Dose-escalation designs in oncology: ADEPT and the CRM.

作者信息

Shu Jianfen, O'Quigley John

机构信息

Division of Biostatistics and Epidemiology, Department of Public Health Sciences, University of Virginia, Charlottesville, VA 22908-0717, USA.

出版信息

Stat Med. 2008 Nov 20;27(26):5345-53; discussion 5354-5. doi: 10.1002/sim.3403.

Abstract

The ADEPT software package is not a statistical method in its own right as implied by Gerke and Siedentop (Statist. Med. 2008; DOI: 10.1002/sim.3037). ADEPT implements two-parameter CRM models as described in O'Quigley et al. (Biometrics 1990; 46(1):33-48). All of the basic ideas (use of a two-parameter logistic model, use of a two-dimensional prior for the unknown slope and intercept parameters, sequential estimation and subsequent patient allocation based on minimization of some loss function, flexibility to use cohorts instead of one by one inclusion) are strictly identical. The only, and quite trivial, difference arises in the setting of the prior. O'Quigley et al. (Biometrics 1990; 46(1):33-48) used priors having an analytic expression whereas Whitehead and Brunier (Statist. Med. 1995; 14:33-48) use pseudo-data to play the role of the prior. The question of interest is whether two-parameter CRM works as well, or better, than the one-parameter CRM recommended in O'Quigley et al. (Biometrics 1990; 46(1):33-48). Gerke and Siedentop argue that it does. The published literature suggests otherwise. The conclusions of Gerke and Siedentop stem from three highly particular, and somewhat contrived, situations. Unlike one-parameter CRM (Biometrika 1996; 83:395-405; J. Statist. Plann. Inference 2006; 136:1765-1780; Biometrika 2005; 92:863-873), no statistical properties appear to have been studied for two-parameter CRM. In particular, for two-parameter CRM, the parameter estimates are inconsistent. This ought to be a source of major concern to those proposing its use. Worse still, for finite samples the behavior of estimates can be quite wild despite having incorporated the kind of dampening priors discussed by Gerke and Siedentop.
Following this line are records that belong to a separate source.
Definition heap_grow (usable : Z) (avail : Z -> bool) (h : heap) (min_size : Z) : res (heap * bool) :=
  let needed := u64 (min_size + HEADER) in
  let growth := round_up needed in
  let '(h, ceiling) := heap_extent_limit usable h in
  if (ceiling <=? heap_size h) || (u64 (ceiling - heap_size h) <? growth) then Ret (h, false)
  else
    let base := u64 (HEAP_START + heap_size h) in
    let pages := Z.to_nat (growth / HEAP_PAGE_SIZE) in
    let '(m, k) := map_pages avail (mapped h) base pages in
    if (k <? pages)%nat then Ret (set_mapped (unmap_pages m base k) h, false)
    else
      let h := set_mapped m h in
      h ← store h base (new_block (u64 (growth - HEADER)) None (tail h));
      t ← deref (tail h);
      tb ← load h t;
      h ← (if is_free tb && (u64 (u64 (t + HEADER) + size tb) =? base) then
             h ← free_remove h t;
             h ← modify h t (fun b => set_size (u64 (size b + growth)) b);
             free_insert h t
           else
             h ← modify h t (set_next (Some base));
             free_insert (set_tail (Some base) h) base);
      Ret (set_heap_size (u64 (heap_size h + growth)) h, true).

(** ** Giving pages back *)

Definition heap_release_pages (unmaps : Z -> bool) (h : heap) (a : Z) : res heap :=
  b ← load h a;
  if pages_released b || (size b <? HEAP_RELEASE_MIN) then Ret h
  else
    let payload := u64 (a + HEADER) in
    let end_ := u64 (payload + size b) in
    let first := round_up payload in
    let last := round_down end_ in
    if last <=? first then Ret h
    else
      let gone := filter (fun p => unmaps p = true) (page_run first (Z.to_nat ((last - first) / HEAP_PAGE_SIZE))) in
      modify (set_mapped (mapped h ∖ list_to_set gone) h) a (set_released true).

(** The loop of [heap_reacquire_pages]. *)
Fixpoint map_missing (avail : Z -> bool) (m : gset Z) (page : Z) (n : nat) : gset Z * bool :=
  match n with
  | O => (m, true)
  | S n =>
      if decide (page ∈ m) then map_missing avail m (page + HEAP_PAGE_SIZE) n
      else if avail page then map_missing avail ({[page]} ∪ m) (page + HEAP_PAGE_SIZE) n
      else (m, false)
  end.

Definition heap_reacquire_pages (avail : Z -> bool) (h : heap) (a : Z) (want : Z) : res (heap * bool) :=
  b ← load h a;
  if negb (pages_released b) then Ret (h, true)
  else
    let payload := u64 (a + HEADER) in
    let end_ := u64 (payload + size b) in
    let wanted := u64 (payload + want + 2 * HEAP_PAGE_SIZE + HEADER + HEAP_ALIGN) in
    let wanted := if end_ <? wanted then end_ else wanted in
    let first := round_down payload in
    let last := round_up wanted in
    let '(m, ok) := map_missing avail (mapped h) first (Z.to_nat ((last - first) / HEAP_PAGE_SIZE)) in
    Ret (set_mapped m h, ok).

(** ** Allocation *)

(** [if (b->next) b->next->prev = b; else tail = b;] *)
Definition link_back (h : heap) (nx : option Z) (a : Z) : res heap :=
  match nx with
  | Some n => modify h n (set_prev (Some a))
  | None => Ret (set_tail (Some a) h)
  end.

(** Cut block [a], whose header is [b], in two: [left] bytes of payload stay,
    the rest becomes a free block at [rest]. *)
Definition split_block (h : heap) (a : Z) (b : heap_block) (left rest rest_size : Z) (released : bool) : res heap :=
  h ← store h rest (set_released released (new_block rest_size (next b) (Some a)));
  h ← link_back h (next b) rest;
  h ← modify h a (set_size left);
  modify h a (set_next (Some rest)).

(** [while (aligned - payload < sizeof(heap_block_t) + HEAP_ALIGN)] *)
Fixpoint leave_room (fuel : nat) (payload aligned : Z) : res Z :=
  if u64 (aligned - payload) <? HEADER + HEAP_ALIGN then
    match fuel with
    | O => Panic "fuel"
    | S fuel => leave_room fuel payload (u64 (aligned + HEAP_PAGE_SIZE))
    end
  else Ret aligned.

(** Cut block [a] so that a block's payload starts at [aligned]. *)
Definition cut_lead (h : heap) (a aligned lead : Z) : res (heap * Z) :=
  let carved := u64 (aligned - HEADER) in
  h ← free_remove h a;
  b ← load h a;
  h ← split_block h a b (u64 (lead - HEADER)) carved (u64 (size b - lead)) false;
  h ← free_insert h a;
  h ← free_insert h carved;
  Ret (h, carved).

Definition split_for_page_alignment (h : heap) (a : Z) (want : Z) : res (heap * option Z) :=
  let payload := u64 (a + HEADER) in
  if Z.land payload (HEAP_PAGE_SIZE - 1) =? 0 then Ret (h, Some a)
  else
    aligned ← leave_room 1 payload (round_up payload);
    let lead := u64 (aligned - payload) in
    b ← load h a;
    if size b <? u64 (lead + want) then Ret (h, None)
    else '(h, carved) ← cut_lead h a aligned lead; Ret (h, Some carved).

(** The end of a turn of the loop in [kmalloc], with the block [a] chosen. *)
Definition carve (h : heap) (a : Z) (want : Z) (released : bool) : res (heap * Z) :=
  h ← free_remove h a;
  b ← load h a;
  h ← (if u64 (want + HEADER + 16) <? size b then
         let rest := u64 (u64 (a + HEADER) + want) in
         h ← split_block h a b want rest (u64 (u64 (size b - want) - HEADER)) released;
         free_insert h rest
       else Ret h);
  h ← modify h a (set_released false);
  h ← modify h a (set_is_free false);
  b ← load h a;
  Ret (set_allocated (u64 (heap_allocated h + size b)) h, u64 (a + HEADER)).

(** The block to carve the allocation from: [a] itself, or its part with a
    page-aligned payload. *)
Definition choose (h : heap) (a : Z) (want : Z) (page_aligned released : bool) : res (heap * option Z) :=
  if page_aligned then
    '(h, chosen) ← split_for_page_alignment h a want;
    match chosen with
    | None => Ret (h, None)
    | Some c =>
        h ← modify h a (set_released false);
        h ← modify h c (set_released released);
        Ret (h, Some c)
    end
  else Ret (h, Some a).

Fixpoint kmalloc_loop (usable : Z) (avail : Z -> bool) (fuel : nat) (h : heap) (want : Z) (page_aligned : bool) :
    res (heap * option Z) :=
  match fuel with
  | O => Panic "fuel"
  | S fuel =>
      curr ← find_fit h want page_aligned;
      match curr with
      | None =>
          '(h, grown) ← heap_grow usable avail h
             (if page_aligned then u64 (want + HEAP_PAGE_SIZE + HEADER) else want);
          if (grown : bool) then kmalloc_loop usable avail fuel h want page_aligned else Ret (h, None)
      | Some a =>
          '(h, ok) ← heap_reacquire_pages avail h a (u64 (want + (if page_aligned then HEAP_PAGE_SIZE else 0)));
          if negb ok then Ret (h, None)
          else
            b ← load h a;
            let released := pages_released b in
            '(h, chosen) ← choose h a want page_aligned released;
            match chosen with
            | None => Ret (h, None)
            | Some c => '(h, p) ← carve h c want released; Ret (h, Some p)
            end
      end
  end.

(** Three turns are enough (see [kmalloc_returns]). *)
Definition kmalloc (usable : Z) (avail : Z -> bool) (h : heap) (request : Z) : res (heap * option Z) :=
  if request =? 0 then Ret (h, None)
  else
    let want := Z.land (u64 (request + (HEAP_ALIGN - 1))) (u64 (Z.lnot (HEAP_ALIGN - 1))) in
    kmalloc_loop usable avail 3 h want (HEAP_PAGE_ALIGN_MIN <=? want).
(** Other pages are mapped; the block [c] is the only one to lose some, and
    only of its payload. *)
Lemma physical_mapped h A c B a b mp : physical h (A ++ c :: B) -> block_at h A c B a b ->
  (forall y, ~ (a + HEADER <= y < a + HEADER + sz c) -> HEAP_START <= y < HEAP_START + HEAP_VIRTUAL_BYTES ->
     round_down y ∈ mapped h -> round_down y ∈ mp) ->
  physical (set_mapped mp h) (A ++ c :: B).
Proof.
  intros Hp Hb Hm. destruct (chain_right h A c B a b Hp Hb) as [HB Ha]. pose proof Hb as []. pose proof Hp as [].
  pose proof ba_ok0 as (Hsz & _).
  apply (physical_replace h (set_mapped mp h) A [c] [c] B); try done; unfold HEADER in *.
  - intros y Hy. apply Hm; lia.
  - apply chain_app in ph_chain0 as [_ [(H1 & _) _]]. cbn [chain span foldr nxt] in *. rewrite <- ba_addr0 in *.
    unfold HEADER in *. rewrite Z.add_0_r, Z.add_assoc. split_and!; try done. intros y Hy. apply Hm; [lia|lia|auto].
  - rewrite lastp_app. cbn [lastp span foldr]. rewrite <- ba_addr0. unfold HEADER.
    replace (a + (48 + sz c + 0)) with (a + 48 + sz c) by lia.
    eapply chain_frame; [exact HB|done|]. intros y Hy. apply Hm; lia.
Qed.

Lemma backed_mid mp A c B a : a = HEAP_START + span A ->
  backed mp HEAP_START (A ++ c :: B) <->
  backed mp HEAP_START A /\ (rel c = false -> resident mp (a + HEADER) (sz c)) /\ backed mp (a + HEADER + sz c) B.
Proof. intros ->. by rewrite backed_app. Qed.

Lemma sound_parts h A c B S : sound h (A ++ c :: B) S -> Forall ablk_ok A /\ Forall ablk_ok B.
Proof.
  intros [[] _ _]. pose proof (chain_ok _ _ _ _ _ _ ph_chain0) as Hok. apply Forall_app in Hok as [HA Hok].
  by pose proof (Forall_inv_tail Hok).
Qed.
An example in which we illustrate this behavior describes a single patient included at level 1 of 6 levels and experiencing a dose limiting toxicity. The subsequent recommendation is to experiment at level 6! Such problematic behavior is not common. Even so, we show that the allocation behavior of two-parameter CRM is very much less stable than that of one-parameter CRM.

摘要

ADEPT软件包本身并非一种统计方法,这与Gerke和Siedentop所暗示的(《统计医学》,2008年;DOI: 10.1002/sim.3037)不同。ADEPT实现了如O'Quigley等人所述的双参数CRM模型(《生物统计学》,1990年;46(1):33 - 48)。所有基本思想(使用双参数逻辑模型、对未知斜率和截距参数使用二维先验、基于最小化某些损失函数的序贯估计及后续患者分配、使用队列而非逐个纳入的灵活性)完全相同。唯一且相当细微的差异出现在先验的设定上。O'Quigley等人(《生物统计学》,1990年;46(1):33 - 48)使用了具有解析表达式的先验,而Whitehead和Brunier(《统计医学》,1995年;14:33 - 48)使用伪数据来充当先验的角色。感兴趣的问题是双参数CRM是否与O'Quigley等人(《生物统计学》,1990年;46(1):33 - 48)推荐的单参数CRM效果一样好,或者更好。Gerke和Siedentop认为它是这样的。但已发表的文献却表明并非如此。Gerke和Siedentop的结论源于三种非常特殊且有些人为设定的情况。与单参数CRM(《生物计量学》,1996年;83:395 - 405;《统计规划与推断杂志》,2006年;136:1765 - 1780;《生物计量学》,2005年;92:863 - 873)不同,似乎尚未对双参数CRM的统计性质进行研究。特别是对于双参数CRM,参数估计是不一致的。这对于提议使用它的人来说应该是一个主要担忧的来源。更糟糕的是,对于有限样本,尽管纳入了Gerke和Siedentop所讨论的那种阻尼先验,但估计值的行为可能会相当不稳定。我们用一个例子来说明这种行为,该例子描述了在6个剂量水平中的第1水平纳入的一名患者经历了剂量限制毒性。随后的建议是在第6水平进行试验!这种有问题的行为并不常见。即便如此,我们表明双参数CRM的分配行为比单参数CRM的稳定性要差得多。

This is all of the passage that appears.